Ce mensonge organisé a plus ou moins détruit la gauche américaine, et gravement endommagé la gauche européenne. Comme l’activiste Terry Burke l’a documenté en 2019 [voir «Russiagate, Syria and the Left», in Countervortex, 27 juin 2019] l’opposition efficace de la gauche à Donald Trump s’est effondrée au milieu de furieuses disputes internes sur la Syrie et l’ingérence russe dans la politique des Etats-Unis déclenchées par des personnalités éminentes récitant des mensonges du Kremlin. Certaines d’entre elles se sont avérées être payées par le gouvernement russe.

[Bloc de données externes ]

Lemma keepsLibraries_updateRecentsMenu s : keepsLibraries s (updateRecentsMenu s).
Proof.
  unfold updateRecentsMenu.
  eapply keepsLibraries_trans; [|by split].
  apply keepsLibraries_foldl. intros s1 i. unfold updateRecentSlot.
  apply keepsLibraries_foldl. intros s2 p. apply keepsLibraries_onAction.
Qed.

Lemma keepsLibraries_auditRecentsList s : keepsLibraries s (auditRecentsList s).
Proof.
  unfold auditRecentsList.
  eapply keepsLibraries_trans; [|apply keepsLibraries_updateRecentsMenu]. by split.
Qed.

Lemma keepsLibraries_saveRecentsList s : keepsLibraries s (saveRecentsList s).
Proof.
  unfold saveRecentsList. cbv zeta.
  eapply keepsLibraries_trans; [apply keepsLibraries_auditRecentsList|]. by split.
Qed.

Lemma keepsLibraries_loadRecentsList s : keepsLibraries s (loadRecentsList s).
Proof.
  unfold loadRecentsList. destruct (isActive _); [apply keepsLibraries_refl|].
  eapply keepsLibraries_trans; [|apply keepsLibraries_auditRecentsList]. by split.
Qed.

Lemma keepsLibraries_addFileToRecentsList file s :
  keepsLibraries s (addFileToRecentsList file s).
Proof.
  rewrite addFileToRecentsList_frame.
  eapply keepsLibraries_trans; [|by split].
  eapply keepsLibraries_trans; [|apply keepsLibraries_auditRecentsList]. by split.
Qed.

Lemma keepsLibraries_settingsUpdated s : keepsLibraries s (settingsUpdated s).
Proof.
  unfold settingsUpdated. cbv zeta.
  match goal with
  | |- context [foldl ?f ?a ?l] =>
      assert (keepsLibraries s (foldl f a l)) as Hm
  end.
  { eapply keepsLibraries_trans; [|apply keepsLibraries_foldl]; [by split|].
    intros s' m. destruct (menus s' !! m);
      [apply keepsLibraries_onAction|apply keepsLibraries_refl]. }
  destruct (negb _); [|done].
  eapply keepsLibraries_trans; [exact Hm|]. unfold clearRecentsList.
  eapply keepsLibraries_trans; [|apply keepsLibraries_saveRecentsList]. by split.
Qed.

(** [buildRecentsMenu] keeps the clone library in order. *)
Lemma clonesInOrder_buildRecentsMenu includeClearAction s recentsMenu s' :
  clonesInOrder s ->
  buildRecentsMenu includeClearAction s = Some (recentsMenu, s') ->
  clonesInOrder s'.
Proof.
  intros Hs. unfold buildRecentsMenu.
  pose proof (keepsLibraries_newQMenu (tr "Open &Recent") s) as Hnew.
  destruct (newQMenu (tr "Open &Recent") s) as [menu s1]. cbn [snd] in Hnew.
  destruct (menus s1 !! menu) as [m|]; [|done]. cbn [mbind option_bind].
  match goal with
  | |- context [forEach ?b ?a ?l] =>
      assert (clonesInOrder a) as Ha;
      [|destruct (forEach b a l) as [s5|] eqn:Hslots; [|done]]
  end.
  { eapply clonesInOrder_keeps; [exact Hs|].
    eapply keepsLibraries_trans; [exact Hnew|].
    eapply keepsLibraries_trans; [apply keepsLibraries_onAction|].
    eapply keepsLibraries_trans; [apply keepsLibraries_onAction|].
    apply keepsLibraries_onMenu. }
  assert (clonesInOrder s5) as H5.
  { eapply clonesInOrder_forEach; [|exact Ha|exact Hslots].
    intros. by eapply clonesInOrder_buildRecentSlot. }
  cbn [mbind option_bind].
  match goal with
  | |- context [mbind _ ?c] =>
      assert (forall s6, c = Some s6 -> clonesInOrder s6) as H6
  end.
  { destruct includeClearAction; [|by intros s6 [= <-]].
    intros s6. destruct (cloneAction _ _) as [[clone s5'']|] eqn:Hclone; [|done].
    cbn [mbind option_bind]. intros [= <-].
    eapply clonesInOrder_keeps; [|apply keepsLibraries_addAction].
    eapply clonesInOrder_cloneAction; [|exact Hclone].
    eapply clonesInOrder_keeps; [exact H5|apply keepsLibraries_onMenu]. }
  match goal with
  | |- context [mbind _ ?c] => destruct c as [s6|]; [|done]
  end.
  specialize (H6 s6 eq_refl). cbn [mbind option_bind].
  destruct (actions s6 !! menuAction m) as [ma|]; [|done].
  cbn [mbind option_bind]. intros [= _ <-].
  eapply clonesInOrder_keeps; [exact H6|].
  eapply keepsLibraries_trans; [|apply keepsLibraries_settingsUpdated].
  eapply keepsLibraries_trans; [|apply keepsLibraries_updateRecentsMenu]. by split.
Qed.

Lemma ActionManager_clones s0 : actionCloneLibrary (ActionManager s0) = ∅.
Proof.
  unfold ActionManager. cbv zeta.
  match goal with
  | |- context [initializeActionLibrary ?X] =>
      assert (actionCloneLibrary (initializeActionLibrary X) = ∅) as Hinit;
      [|generalize dependent (initializeActionLibrary X)]
  end.
  { unfold initializeActionLibrary.
    apply (foldl_inv (fun s' => actionCloneLibrary s' = ∅)).
    - apply (foldl_inv (fun s' => actionCloneLibrary s' = ∅)); [done|].
      by intros s' [key a] Hs'.
    - intros s' key Hs'. by destruct (actionLibrary s' !! key). }
  intros s Hinit.
  destruct (keepsLibraries_loadRecentsList
              (with_recentsSaveTimer
                 (connectTimeout SlotSaveRecentsList
                    (setInterval 500 (setSingleShot true newQTimer))) s))
    as (Hlib & _).
  etrans; [exact Hlib|exact Hinit].
Qed.

(** A manager as constructed has its clone library in order. *)
Lemma ActionManager_clonesInOrder s0 : clonesInOrder (ActionManager s0).
Proof. apply clonesInOrder_empty, ActionManager_clones. Qed.
End order_facts.

Lemma libraryLive_keeps s s' : libraryLive s -> keepsLibraries s s' -> libraryLive s'.
Proof.
  intros Hlive (_ & Hlib & Hdom) key p Hp. rewrite Hlib in Hp.
  apply elem_of_dom, Hdom, elem_of_dom. by apply (Hlive key).
Qed.

Section library_facts.
Context `{Build} `{RecentsCodec}.

Lemma initializeActionLibrary_libraryLive s :
libraryLive s -> libraryLive (initializeActionLibrary s).
Proof.
intros Hs. unfold initializeActionLibrary. apply foldl_inv.
- apply foldl_inv; [done|]. intros s1 [key a] Hs1 k q.
  cbn [allocAction actionLibrary actions with_actionLibrary with_actions].
  destruct (decide (key = k)) as [->|Hne].
  + rewrite lookup_insert_eq. intros [= <-]. by rewrite lookup_insert_eq.
  + rewrite lookup_insert_ne by done. intros Hq.
    apply lookup_insert_is_Some'. right. by apply (Hs1 k).
- intros s1 key Hs1. destruct (actionLibrary s1 !! key) as [value|]; [|done].
  eapply libraryLive_keeps; [exact Hs1|apply keepsLibraries_onAction].
Qed.

(** The actions of the library of a manager as constructed are live. *)
Lemma ActionManager_libraryLive s0 : libraryLive (ActionManager s0).
Proof.
unfold ActionManager. cbv zeta.
match goal with
| |- context [initializeActionLibrary ?X] =>
    assert (libraryLive (initializeActionLibrary X)) as Hinit;
    [|generalize dependent (initializeActionLibrary X)]
end.
{ apply initializeActionLibrary_libraryLive. intros key p Hp.
  cbn in Hp. by rewrite lookup_empty in Hp. }
intros s Hinit.
eapply libraryLive_keeps; [|apply keepsLibraries_loadRecentsList].
intros key p Hp. by apply (Hinit key).
Qed.
End library_facts.

Lemma withRecentsMenu_clonesInOrder : clonesInOrder withRecentsMenu.
Proof.
  unfold withRecentsMenu.
  destruct (buildRecentsMenu _ _) as [[recentsMenu s]|] eqn:Hbuild.
  - eapply clonesInOrder_buildRecentsMenu; [|exact Hbuild].
    apply ActionManager_clonesInOrder.
  - by apply clonesInOrder_empty.
Qed.

Lemma updateRecentsMenu_slots_witness :
  let s := with_recentsList [picture "a.png"] withRecentsMenu in
  slotsSeparate s
  /\ exists a',
       actions (@updateRecentsMenu linuxBuild s) !! 40%positive = Some a'
       /\ visible a' = true /\ text a' = "a.png".
Proof.
  intros s.
  assert (slotsSeparate s) as Hsep.
  { apply (clonesInOrder_keeps withRecentsMenu);
      [apply withRecentsMenu_clonesInOrder|apply keepsLibraries_with_recentsList]. }
  split; [exact Hsep|].
  destruct (@updateRecentsMenu_slots linuxBuild s Hsep) as [Hslots _].
  destruct (Hslots 0%nat 40%positive (newRecentAction 0))
    as (a' & Ha' & Hvisible & Htext).
  - by vm_compute.
  - vm_compute. apply list_elem_of_here.
  - by vm_compute.
  - exists a'. split; [exact Ha'|]. split; [exact Hvisible|exact Htext].
Defined.

(** ** The audit of a list without duplicates *)

Lemma filter_ne_notin (r : SRecent) (l : list SRecent) :
  r ∉ l -> filter (fun x => x <> r) l = l.
Proof.
  induction l as [|x l IH]; intros Hr; [done|].
  apply not_elem_of_cons in Hr as [Hne Hr].
  rewrite filter_cons_True by done. by rewrite IH.
Qed.

(** The duplicate check changes nothing when, from [i2] on, no entry
    but the one at [i] equals [recent]. *)
Lemma dedupLoop_noop fuel recent i i2 l :
  (forall j, (i2 <= j)%nat -> j <> i -> l !! j <> Some recent) ->
  dedupLoop fuel recent i i2 l = l.
Proof.
  revert i2. induction fuel as [|fuel IH]; intros i2 Hl; cbn [dedupLoop]; [done|].
  case_bool_decide as Hlt; [|done].
  case_bool_decide as Heq; [apply IH; intros j Hj; apply Hl; lia|].
  destruct (lookup_lt_is_Some_2 l i2 Hlt) as [x Hx].
  unfold SRecent_eqb, QList.value. rewrite Hx. cbn [default from_option id].
  rewrite bool_decide_eq_false_2.
  - apply IH. intros j Hj. apply Hl. lia.
  - intros ->. by apply (Hl i2); [lia|congruence|].
Qed.

(** Past [i], on entries without duplicates, the duplicate check removes
    the one entry equal to [recent], if there is one. *)
Lemma dedupLoop_one fuel recent i (front rest : list SRecent) :
  (length rest <= fuel)%nat -> (i < length front)%nat -> NoDup rest ->
  dedupLoop fuel recent i (length front) (front ++ rest)
    = front ++ filter (fun x => x <> recent) rest.
Proof.
  revert front fuel. induction rest as [|x rest IH]; intros front fuel Hfuel Hi Hnd.
  - change (filter _ []) with (@nil SRecent). rewrite !app_nil_r.
    apply dedupLoop_noop. intros j Hj _.
    rewrite lookup_ge_None_2 by done. congruence.
  - destruct fuel as [|fuel]; [cbn in Hfuel; lia|]. cbn [dedupLoop].
    apply NoDup_cons in Hnd as [Hx Hnd].
    rewrite bool_decide_eq_true_2 by (rewrite length_app; cbn; lia).
    rewrite bool_decide_eq_false_2 by lia.
    unfold SRecent_eqb, QList.value, QList.removeAt.
    rewrite list_lookup_middle by done. cbn [default from_option id].
    case_bool_decide as Heq.
    + subst x. rewrite delete_middle.
      rewrite filter_cons_False by (intros Hne; by apply Hne).
      rewrite filter_ne_notin by done.
      apply dedupLoop_noop. intros j Hj _ Hlook.
      rewrite lookup_app_r in Hlook by lia.
      by apply list_elem_of_lookup_2 in Hlook.
    + rewrite filter_cons_True by congruence.
      replace (front ++ x :: rest) with ((front ++ [x]) ++ rest)
        by (by rewrite <- app_assoc).
      replace (S (length front)) with (length (front ++ [x]))
        by (rewrite length_app; cbn; lia).
      rewrite IH; [by rewrite <- app_assoc|cbn in Hfuel; lia| |done].
      rewrite length_app. lia.
Qed.

(** Past [i], the duplicate check removes at least one entry when an
    entry equal to [recent] lies ahead. *)
Lemma dedupLoop_removes_first fuel recent i i2 l k :
  (length l - i2 <= fuel)%nat -> (i < i2)%nat -> (i2 <= k)%nat ->
  l !! k = Some recent ->
  (S (length (dedupLoop fuel recent i i2 l)) <= length l)%nat.
Proof.
  revert i2. induction fuel as [|fuel IH]; intros i2 Hfuel Hi Hk Hlook;
    pose proof (lookup_lt_Some _ _ _ Hlook) as Hlen; [lia|].
  cbn [dedupLoop].
  rewrite bool_decide_eq_true_2 by lia.
  rewrite bool_decide_eq_false_2 by lia.
  unfold SRecent_eqb, QList.value, QList.removeAt.
  case_bool_decide as Heq.
  - pose proof (dedupLoop_length fuel recent i (S i2) (delete i2 l)) as Hle.
    rewrite length_delete in Hle by (apply lookup_lt_is_Some; lia). lia.
  - apply IH; [lia|lia| |done].
    destruct (decide (i2 = k)) as [->|]; [|lia].
    rewrite Hlook in Heq. by destruct Heq.
Qed.

Section audit_nodup_facts.
Variable fileExists : QString -> bool.

(** On a list without duplicates one round of the audit removes the
  entry at [i] when its file is missing and nothing else. *)
Lemma auditStep_NoDup i l recent :
NoDup l -> l !! i = Some recent ->
auditStep fileExists i l
  = if fileExists (filePath recent) then l else delete i l.
Proof.
intros Hnd Hi. unfold auditStep, QList.value, QList.removeAt.
rewrite Hi. cbn [default from_option id]. destruct (fileExists _).
- apply dedupLoop_noop. intros j _ Hj Hlook. apply Hj.
  by apply (NoDup_lookup l j i recent).
- apply dedupLoop_noop. intros j _ _ Hlook.
  apply list_elem_of_lookup_2 in Hlook.
  rewrite <- (take_drop_middle l i recent Hi) in Hnd.
  apply NoDup_app in Hnd as (_ & Hleft & [Hright _]%NoDup_cons).
  rewrite delete_take_drop in Hlook.
  apply elem_of_app in Hlook as [Hlook|Hlook]; [|done].
  apply (Hleft recent Hlook). apply elem_of_cons. by left.
Qed.

(** From index 1 on, the audit of a list without duplicates keeps the
  entry at the front. *)
Lemma auditLoop_NoDup_head fuel i l :
NoDup l -> (1 <= i)%nat ->
head (auditLoop fileExists fuel i l) = head l
/\ NoDup (auditLoop fileExists fuel i l).
Proof.
revert i l. induction fuel as [|fuel IH]; intros i l Hnd Hi;
  cbn [auditLoop]; [done|].
case_bool_decide as Hlt; [|done].
destruct (lookup_lt_is_Some_2 l i Hlt) as [recent Hrecent].
rewrite (auditStep_NoDup i l recent) by done.
destruct (fileExists _); [apply IH; [done|lia]|].
destruct (IH (S i) (delete i l)) as [Hhead Hnd'].
- eapply sublist_NoDup; [done|apply sublist_delete].
- lia.
- split; [|done]. rewrite Hhead.
  destruct l as [|x l]; [done|]. by destruct i as [|i]; [lia|].
Qed.

(** The audit of a list without duplicates in front of which an
  existing file was put: the file stays at the front and the list is
  left without duplicates. *)
Lemma auditList_prepend_NoDup maxLength file l :
NoDup l -> fileExists (filePath file) = true -> 1 <= maxLength ->
head (auditList fileExists true maxLength (file :: l)) = Some file
/\ NoDup (auditList fileExists true maxLength (file :: l)).
Proof.
intros Hnd Hfile Hmax. unfold auditList.
rewrite evictLoop_take by (done || lia).
cbn [length auditLoop]. rewrite bool_decide_eq_true_2 by lia.
assert (auditStep fileExists 0 (file :: l)
        = file :: filter (fun x => x <> file) l) as ->.
{ unfold auditStep, QList.value. cbn [lookup list_lookup default from_option id].
  rewrite Hfile. cbn [length dedupLoop].
  rewrite bool_decide_eq_true_2 by lia.
  rewrite bool_decide_eq_true_2 by done.
  apply (dedupLoop_one (length l) file 0%nat [file] l); [done|cbn; lia|done]. }
destruct (auditLoop_NoDup_head (length l) 1
            (file :: filter (fun x => x <> file) l)) as [Hhead Hnd'].
- apply NoDup_cons. split; [|by apply NoDup_filter].
  rewrite list_elem_of_filter. by intros [Hne _].
- done.
- split.
  + rewrite head_lookup, lookup_take_lt by lia.
    by rewrite <- head_lookup, Hhead.
  + eapply sublist_NoDup; [done|apply sublist_take].
Qed.
End audit_nodup_facts.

De tels mensonges sont également familiers aux Ukrainiens. Pendant l’Holodomor (la famine des années 1930 exacerbée par la politique de Joseph Staline), qui a fait entre 3 et 5 millions de morts, le Kremlin a affirmé que les paysans avaient beaucoup de nourriture mais la cachaient. Dans certains cas, ils se laissaient délibérément mourir de faim. Je suppose qu’on peut appeler ça une méthode de communication de crise.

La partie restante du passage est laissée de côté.